Piccolo grande uomo è uno di quei rari film capaci di attraversare i decenni senza perdere forza, intelligenza e mordente. Uscito nel 1970 e diretto dal mitico Arthur Penn, è un’opera che riesce nell’impresa, tutt’altro che scontata, di essere al tempo stesso epica e intimista, ironica e tragica, spettacolare e profondamente politica. Un autentico capolavoro del cinema americano.
La grande intuizione del film sta nel raccontare la conquista del West dal punto di vista di chi, per tutta la vita, resta ai margini della Storia ufficiale. Attraverso lo sguardo di Jack Crabb, interpretato da un immenso Dustin Hoffman, assistiamo a un ribaltamento radicale del mito fondativo americano: l’epopea della frontiera viene smontata pezzo dopo pezzo, sostituita da una narrazione umana, contraddittoria, spesso feroce. Hoffman dà vita a un personaggio bizzarro e camaleontico, capace di attraversare mondi e identità diverse senza mai perdere una fragile, ostinata e ingenua umanità. La sua interpretazione, che lo accompagna dall’infanzia alla vecchiaia, è sorprendente per misura, ironia e partecipazione emotiva.

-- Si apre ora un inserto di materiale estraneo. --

(** One [$ref] into the definitions; the node itself where it leads nowhere. *)
Definition resolveSchemaNode (root : obj) (node : option obj) : option obj :=
  match node with
  | None => None
  | Some n =>
      let ref := str_field n "$ref" in
      if negb (go_has_prefix ref defs_prefix) then Some n
      else match obj_get "$defs" root ≫= as_obj with
           | None => Some n
           | Some defs => match obj_get (go_trim_prefix ref defs_prefix) defs ≫= as_obj with
                          | None => Some n
                          | Some target => Some target
                          end
           end
  end.

(** The same, nothing where it leads nowhere. *)
Definition deref (node : obj) (defs : obj) : option obj :=
  let ref := str_field node "$ref" in
  if ref =? "" then Some node
  else if negb (go_has_prefix ref defs_prefix) then None
  else obj_get (go_trim_prefix ref defs_prefix) defs ≫= as_obj.

Section schemas.
  Variable unmarshal : string -> option json.

(** [json.Unmarshal] into a map: null is a nil map. *)
Definition read_object (bytes : string) : option obj :=
  match unmarshal bytes with Some (JObj m) => Some m | Some JNull => Some [] | _ => None end.

(** The settings a closed schema names; none for an open one. *)
Definition settingsProps (schemaBytes : string) : obj :=
  match read_object schemaBytes with
  | None => []
  | Some root =>
      let node :=
        match obj_get "$ref" root ≫= as_str with
        | Some ref => match obj_get "$defs" root ≫= as_obj with
                      | Some defs => default root (obj_get (go_trim_prefix ref defs_prefix) defs ≫= as_obj)
                      | None => root
                      end
        | None => root
        end in
      let open := match obj_get "additionalProperties" node with
                  | Some (JBool false) | None => false
                  | Some _ => true
                  end in
      if open then [] else obj_of (obj_get "properties" node)
  end.

Definition show_names (l : list string) : string := "[" +:+ go_join " " l +:+ "]".

Definition unknownSettings (alias : string) (settings : obj) (schemaBytes : string) : string :=
  if (length settings =? 0)%nat || (schemaBytes =? "") then ""
  else
    let props := settingsProps schemaBytes in
    if (length props =? 0)%nat then ""
    else match List.filter (fun k => negb (existsb (String.eqb k) (obj_keys props))) (obj_keys settings) with
         | [] => ""
         | unknown =>
             "node '" +:+ alias +:+ "' sets unknown setting(s) " +:+ show_names (go_sort_strings unknown) +:+
             " — the component ignores settings it doesn't declare, so those fields silently do nothing. Valid settings: " +:+
             show_names (go_sort_strings (obj_keys props)) +:+
             ". Use these exact names (get_component_info reports the `settings` schema)."
         end.

Definition lowerFirstByte (s : string) : string :=
  match s with String c s' => String (lower_ascii c) s' | EmptyString => "" end.

(** The fields declared configurable, sorted. *)
Definition configurableFieldsIn (schemaBytes : string) : list string :=
  if schemaBytes =? "" then []
  else match read_object schemaBytes with
       | None => []
       | Some root =>
           match obj_get "$defs" root ≫= as_obj with
           | None => []
           | Some defs =>
               go_sort_strings (elements (list_to_set (flat_map (fun kv =>
                 match as_obj kv.2 with
                 | Some def => if bool_of def "configurable" && negb (kv.1 =? "") then [lowerFirstByte kv.1] else []
                 | None => []
                 end) defs) : gset string))
           end
       end.

Definition has_shape (m : obj) : bool := present m "properties" || present m "items" || present m "additionalProperties".
Definition scalar_type (m : obj) : bool := negb (str_field m "type" =? "") && negb (str_field m "type" =? "object").

(** A definition's own top-level field, if nothing says what it holds. *)
Definition shapeless_def (v : json) : list string :=
  match as_obj v with
  | None => []
  | Some def =>
      let path := str_field def "path" in
      if negb (go_has_prefix path "$.") then []
      else
        let field := go_trim_prefix path "$." in
        if str_has "." field || str_has "[" field then []
        else if bool_of def "configurable" then [field]
        else if has_shape def || scalar_type def then [] else [field]
  end.

(** The properties of the root that nothing says anything about. *)
Definition shapeless_inline (v : json) : list string :=
  match as_obj v with
  | None => []
  | Some def =>
      if negb (str_field def "path" =? "$") then []
      else flat_map (fun kv => match as_obj kv.2 with
             | None => []
             | Some prop => if present prop "$ref" || has_shape prop || present prop "enum" || scalar_type prop
                            then [] else [kv.1]
             end) (obj_of (obj_get "properties" def))
  end.

(** As a set: a name that both passes find is listed once in the code. *)
Definition shapelessFieldsIn (schemaBytes : string) : list string :=
  if schemaBytes =? "" then []
  else match read_object schemaBytes ≫= fun root => obj_get "$defs" root ≫= as_obj with
       | None => []
       | Some defs =>
           let out := flat_map (fun kv => shapeless_def kv.2) defs in
           fold_left (fun out f => if existsb (String.eqb f) out then out else out ++ [f])
             (flat_map (fun kv => shapeless_inline kv.2) defs) out
       end.

(** ** Placeholders *)

Definition leaf_name (path : string) : string :=
  let leaf := default "" (last (go_split "." path)) in
  match segment leaf with Some (key, _) => key | None => leaf end.
Definition placeholderFor (path : string) : string := "<" +:+ leaf_name path +:+ ">".

Definition sample_of_type (t marker : string) : json :=
  if t =? "string" then JStr marker
  else if (t =? "integer") || (t =? "number") then JNum "0"
  else if t =? "boolean" then JBool false
  else if t =? "array" then JArr []
  else if t =? "object" then JObj []
  else JStr marker.

(** One step along a path: the property, its reference, and its items where
    the segment has an index. *)
Definition schema_step (defs : obj) (seg : string * bool) (cur : obj) : option obj :=
  match obj_get seg.1 (obj_of (obj_get "properties" cur)) ≫= as_obj with
  | None => None
  | Some next =>
      match deref next defs with
      | None => None
      | Some next => if seg.2 then match obj_get "items" next ≫= as_obj with
                                   | None => None
                                   | Some items => deref items defs
                                   end
                     else Some next
      end
  end.

Fixpoint schema_at (defs : obj) (segs : list (option (string * bool))) (cur : obj) : option (obj * string) :=
  match segs with
  | [] => None
  | None :: _ => None
  | Some seg :: segs' =>
      match schema_step defs seg cur with
      | None => None
      | Some next => match segs' with [] => Some (next, seg.1) | _ => schema_at defs segs' next end
      end
  end.

(** The root of the document: the definition at "$", or where it refers to. *)
Definition schema_root (root : obj) : option obj :=
  let defs := obj_of (obj_get "$defs" root) in
  match List.find (fun kv => match as_obj kv.2 with Some def => str_field def "path" =? "$" | None => false end) defs with
  | Some (_, def) => as_obj def
  | None => deref root defs
  end.

Definition typedPlaceholder (schemaBytes path : string) : option json :=
  if schemaBytes =? "" then None
  else match read_object schemaBytes with
       | None => None
       | Some root =>
           match schema_root root with
           | None => None
           | Some cur =>
               match schema_at (obj_of (obj_get "$defs" root)) (segments path) cur with
               | None => None
               | Some (next, leaf) => Some (sample_of_type (str_field next "type") ("<" +:+ leaf +:+ ">"))
               end
           end
       end.

Definition shapelessPlaceholder (path : string) (targetExample : json) : json :=
  match targetExample with
  | JArr _ => JArr []
  | JObj _ => JObj []
  | JNum _ => JNum "0"
  | JBool _ => JBool false
  | _ => JStr (placeholderFor path)
  end.
(** A sample of a node's declared type, six levels deep at most; none where the
    node declares no type. *)
Fixpoint placeholderForSchema (fuel : nat) (root : obj) (node : option obj) (marker : string) : option json :=
  match fuel with
  | O => None
  | S f =>
      match resolveSchemaNode root node with
      | None => None
      | Some node =>
          match obj_get "enum" node ≫= as_arr with
          | Some (x :: _) => Some x
          | _ =>
              if present node "const" then Some (fld node "const")
              else
                let t := str_field node "type" in
                let t := if t =? "" then if present node "items" then "array"
                                         else if present node "properties" then "object" else "" else t in
                if t =? "string" then Some (JStr marker)
                else if (t =? "integer") || (t =? "number") then Some (JNum "0")
                else if t =? "boolean" then Some (JBool false)
                else if t =? "array" then
                  Some (JArr [default (JObj []) (placeholderForSchema f root (obj_get "items" node ≫= as_obj) marker)])
                else if t =? "object" then
                  Some (JObj (omap (fun kv =>
                    match resolveSchemaNode root (as_obj kv.2) with
                    | None => None
                    | Some child =>
                        let t := str_field child "type" in
                        if match obj_get "enum" child ≫= as_arr with Some (_ :: _) => true | _ => false end ||
                           present child "const" ||
                           existsb (String.eqb t) ["string"; "integer"; "number"; "boolean"]
                        then (fun v => (kv.1, v)) <$> placeholderForSchema f root (Some child) ("<" +:+ kv.1 +:+ ">")
                        else None
                    end) (obj_of (obj_get "properties" node))))
                else None
          end
      end
  end.

(** The paths of a string that is one whole expression. *)
Definition whole_paths (c : string) : list string :=
  match whole_expression c with Some inner => json_paths 0 inner | None => [] end.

Il film alterna con straordinaria naturalezza il tono del grande affresco storico alla satira corrosiva, passando dal grottesco al dramma più cupo senza mai risultare incoerente. Le sequenze ambientate tra i Cheyenne sono tra le più belle e rispettose mai viste nel cinema western: lontane da ogni stereotipo, restituiscono dignità, saggezza e complessità a una cultura troppo spesso ridotta a figurina esotica. Memorabile il personaggio di Vecchia Alce, autentico cuore morale del film, che incarna una visione del mondo più giusta e profondamente umana rispetto alla brutalità “civilizzatrice” dei bianchi.
Piccolo grande uomo è anche un atto d’accusa durissimo contro il militarismo, l’ipocrisia religiosa e l’arroganza del potere. La figura del generale Custer, ritratto come un fanatico egocentrico e irresponsabile, è una delle demolizioni più feroci mai operate dal cinema nei confronti dell’eroe nazionale. In questo senso, il film parla chiaramente al suo tempo – quello della guerra del Vietnam – ma continua a risuonare con forza anche oggi, grazie alla lucidità del suo sguardo e alla sua radicale onestà.
Sorretto da una regia ispirata, da una sceneggiatura ricchissima e da un cast straordinario, Piccolo grande uomo è molto più di un western: è una riflessione amara e necessaria sulla Storia, sulla menzogna dei vincitori e sulla dignità dei vinti. Un film libero, coraggioso, vitale, che sa far sorridere e indignare, commuovere e pensare. Uno di quei capolavori che andrebbero visti e rivisti, perché ogni volta hanno qualcosa di nuovo e scomodo da dire.